Follicle stimulating hormone (FSH) stimulates transferrin gene transcription in rat Sertoli cells: cis and trans-acting elements involved in FSH action via cyclic adenosine 3',5'-monophosphate on the transferrin gene.

Abstract

FSH is a major regulator of transferrin (Tf) production in the testis. FSH effects on Sertoli cell Tf production are believed to be mediated, at least in part, via cAMP second messenger system. Previously, it has been shown that FSH and (Bu)2cAMP stimulate Tf mRNA levels. This study examines the effect of cAMP and FSH on Tf gene transcription using run-on assays. These data demonstrate rapid induction of Tf gene by (Bu)2cAMP (2.3-fold) and FSH (2.8-fold) within 30 min and 2 h, respectively. Furthermore, the ability of (Bu)2cAMP and FSH to drive the transcription of chimeric constructs containing a 0.6-kilobase segment of the 5'-regulatory region of the human Tf gene coupled to a chloramphenicol acetyltransferase (CAT) was examined. Deletion analysis indicated that the sequence -100/-52 base pairs is required for the cAMP-dependent transcription. This sequence shows no homology to that of the consensus cAMP-regulatory element (CRE). However, cotransfection experiments with a CRE-binding protein (CREB) expression vector revealed a basal induction of the Tf transcriptional activity as well as a synergistic activation of CREB and (Bu)2cAMP. Expression of KCREB, a dominant negative mutant form of CREB, completely blocked the cAMP induction of the -100+39Tf-CAT construct.
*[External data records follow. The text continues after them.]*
Lemma apart_setattr w d b : apart w b (setattr w d b).
Proof. unfold apart. by destruct w, b. Qed.

Lemma apart_set_lead w l b : apart w b (set_lead_expert l b).
Proof. unfold apart. by destruct w, b. Qed.

Lemma _status_apart w : preserves (apart w) (_status py_repr w).
Proof.
  unfold _status.
  apply preserves_bind; [apply _|apply (preserves_pure (apart w))|intros comp].
  destruct (0 <? size comp)%nat.
  - apply preserves_bind; [apply _|apply (preserves_pure (apart w))|intros panel].
    apply preserves_bind; [apply _| |intros _].
    + intros b. unfold with_summary. destruct (state_status _ _ _) as [o fr]. simpl.
      apply apart_setattr.
    + intros b. destruct (identify_lead_expert_spec w b) as (l & -> & _). simpl.
      destruct l; [|reflexivity].
      etransitivity; [apply (apart_set_lead w (Some s))|apply apart_setattr].
  - intros b. unfold _notify_no_ref_resource, modify. simpl. apply apart_setattr.
Qed.


(** *** The lead expert *)

Lemma with_summary_attrs {A} w (m : M frame A) b :
  experts (snd (with_summary w m b)) = experts b
  /\ lead_expert (snd (with_summary w m b)) = lead_expert b.
Proof.
  unfold with_summary. destruct (m _) as [o fr]. simpl.
  by rewrite experts_setattr, lead_expert_setattr.
Qed.

Lemma chosen_lead_eq b :
  match lead_expert b with
  | Some x => Some x
  | None =>
      let p := map kind (filter (fun e => side_expert e = false) (experts b)) in
      if (length p =? 1)%nat then head p else None
  end = chosen_lead b.
Proof.
  unfold chosen_lead, stating. destruct (lead_expert b); [done|]. simpl.
  destruct (filter _ (experts b)) as [|e [|e' l]]; done.
Qed.

(** X3: when [_status] returns on a summary that is not empty, the lead
    expert of the board is the configured one or, without one, the only
    expert of the panel that is not a side expert; when there is one, it
    is written under 'leadExpert' of the summary. *)
Theorem lead_expert_is_settled (w : which_summary) (b : board) :
  getattr w b <> ∅ ->
  fst (_status py_repr w b) = Returned tt ->
  lead_expert (snd (_status py_repr w b)) = chosen_lead b
  /\ forall x, chosen_lead b = Some x ->
       getattr w (snd (_status py_repr w b)) !! "leadExpert" = Some (VStr x).
Proof.
  intros Hne. rewrite (_status_nonempty py_repr w b Hne).
  destruct (state_status _ _ _) as [[[]|e] fr]; [|discriminate]. intros _.
  set (b1 := setattr w (comp_summary fr) b).
  destruct (identify_lead_expert_spec w b1) as (l & -> & Hl).
  rewrite chosen_lead_eq in Hl.
  assert (Hc : chosen_lead b1 = chosen_lead b).
  { unfold chosen_lead, b1. by rewrite lead_expert_setattr, experts_setattr. }
  rewrite Hc in Hl. rewrite <- Hl. destruct l as [x|]; simpl.
  - split.
    + rewrite lead_expert_setattr. by destruct b1.
    + intros y [= <-]. rewrite getattr_setattr. by rewrite lookup_insert_eq.
  - split; [|done]. unfold chosen_lead in Hl. unfold b1. rewrite lead_expert_setattr.
    destruct (lead_expert b); [discriminate|done].
Qed.


(** *** The default status *)

Lemma severity_mk sym short text i :
  index status_order (VStr sym) = Returned i -> severity (mk_status sym short text) = i.
Proof.
  intros H. unfold severity, symbol_rank, mk_status, getitem, subscript.
  rewrite lookup_insert_eq. by rewrite H.
Qed.
(** The attributes [__init__] sets. *)
Record MuskitDataset : Type := mk_MuskitDataset {
  preprocess : option preprocess_fn;
  float_dtype : string;
  int_dtype : string;
  max_cache_fd : Z;
  loader_dict : odict loader;
  debug_info : odict (string * string);
  max_cache_size : pyval;
  cache : option SizedDict;
  not_align : list string;
  mode : string;
  pitch_aug_min : Z;
  pitch_aug_max : Z;
  pitch_mean : string;
  time_aug_min : float;
  time_aug_max : float;
  random_crop : bool;
  mask_aug : bool
}.

Definition with_loader_dict (ds : MuskitDataset) (ld : odict loader)
  : MuskitDataset :=
  mk_MuskitDataset (preprocess ds) (float_dtype ds) (int_dtype ds)
    (max_cache_fd ds) ld (debug_info ds) (max_cache_size ds) (cache ds)
    (not_align ds) (mode ds) (pitch_aug_min ds) (pitch_aug_max ds)
    (pitch_mean ds) (time_aug_min ds) (time_aug_max ds) (random_crop ds)
    (mask_aug ds).

Definition with_cache (ds : MuskitDataset) (c : option SizedDict)
  : MuskitDataset :=
  mk_MuskitDataset (preprocess ds) (float_dtype ds) (int_dtype ds)
    (max_cache_fd ds) (loader_dict ds) (debug_info ds) (max_cache_size ds) c
    (not_align ds) (mode ds) (pitch_aug_min ds) (pitch_aug_max ds)
    (pitch_mean ds) (time_aug_min ds) (time_aug_max ds) (random_crop ds)
    (mask_aug ds).

(** [z < m] for the cache budget [m], an int or a float. *)
Definition Z_lt_num (z : Z) (m : pyval) : bool :=
  match m with
  | VInt k => z <? k
  | VFloat f => Z_lt_float z f
  | _ => false
  end.

(** ** Construction *)

(** [max_cache_size: Union[float, int, str]] *)
Inductive size_arg : Type :=
  | SizeInt (z : Z)
  | SizeFloat (f : float)
  | SizeStr (s : string).

Record init_args : Type := mk_init_args {
  a_path_name_type_list : list (string * string * string);
  a_preprocess : option preprocess_fn;
  a_float_dtype : string;
  a_int_dtype : string;
  a_max_cache_size : size_arg;
  a_max_cache_fd : Z;
  a_not_align : list string;
  a_mode : string;
  a_pitch_aug_min : Z;
  a_pitch_aug_max : Z;
  a_pitch_mean : string;
  a_time_aug_min : float;
  a_time_aug_max : float;
  a_random_crop : bool;
  a_mask_aug : bool
}.

(** The name of a declaration [(path, name, type)]. *)
Definition decl_name (x : string * string * string) : string := snd (fst x).

(** The loop of [__init__] over [path_name_type_list]. *)
Fixpoint init_loaders (E : externals) (float_dtype : string)
    (l : list (string * string * string))
    (loader_dict : odict loader) (debug_info : odict (string * string))
  : result (odict loader * odict (string * string)) :=
  match l with
  | [] => Ok (loader_dict, debug_info)
  | (path, name, _type) :: rest =>
      if od_mem loader_dict name then Err (DuplicatedDataKey name)
      else
        rbind (_build_loader E float_dtype path _type) (λ loader,
        let loader_dict := od_set loader_dict name loader in
        let debug_info := od_set debug_info name (path, _type) in
        if loader_len loader =? 0 then Err (NoSamples path)
        else init_loaders E float_dtype rest loader_dict debug_info)
  end.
This region contains two functional regions PRI and PRII. Gel shift assay with nuclear proteins from Sertoli cells using the PRII and PRI probes showed that the band shifts formed by PRII were competitive complexes with CRE, and a CREB antiserum retarded the migration of nuclear Sertoli cells proteins. We conclude that CREB is implicated in the FSH regulation on the Tf gene in Sertoli cells.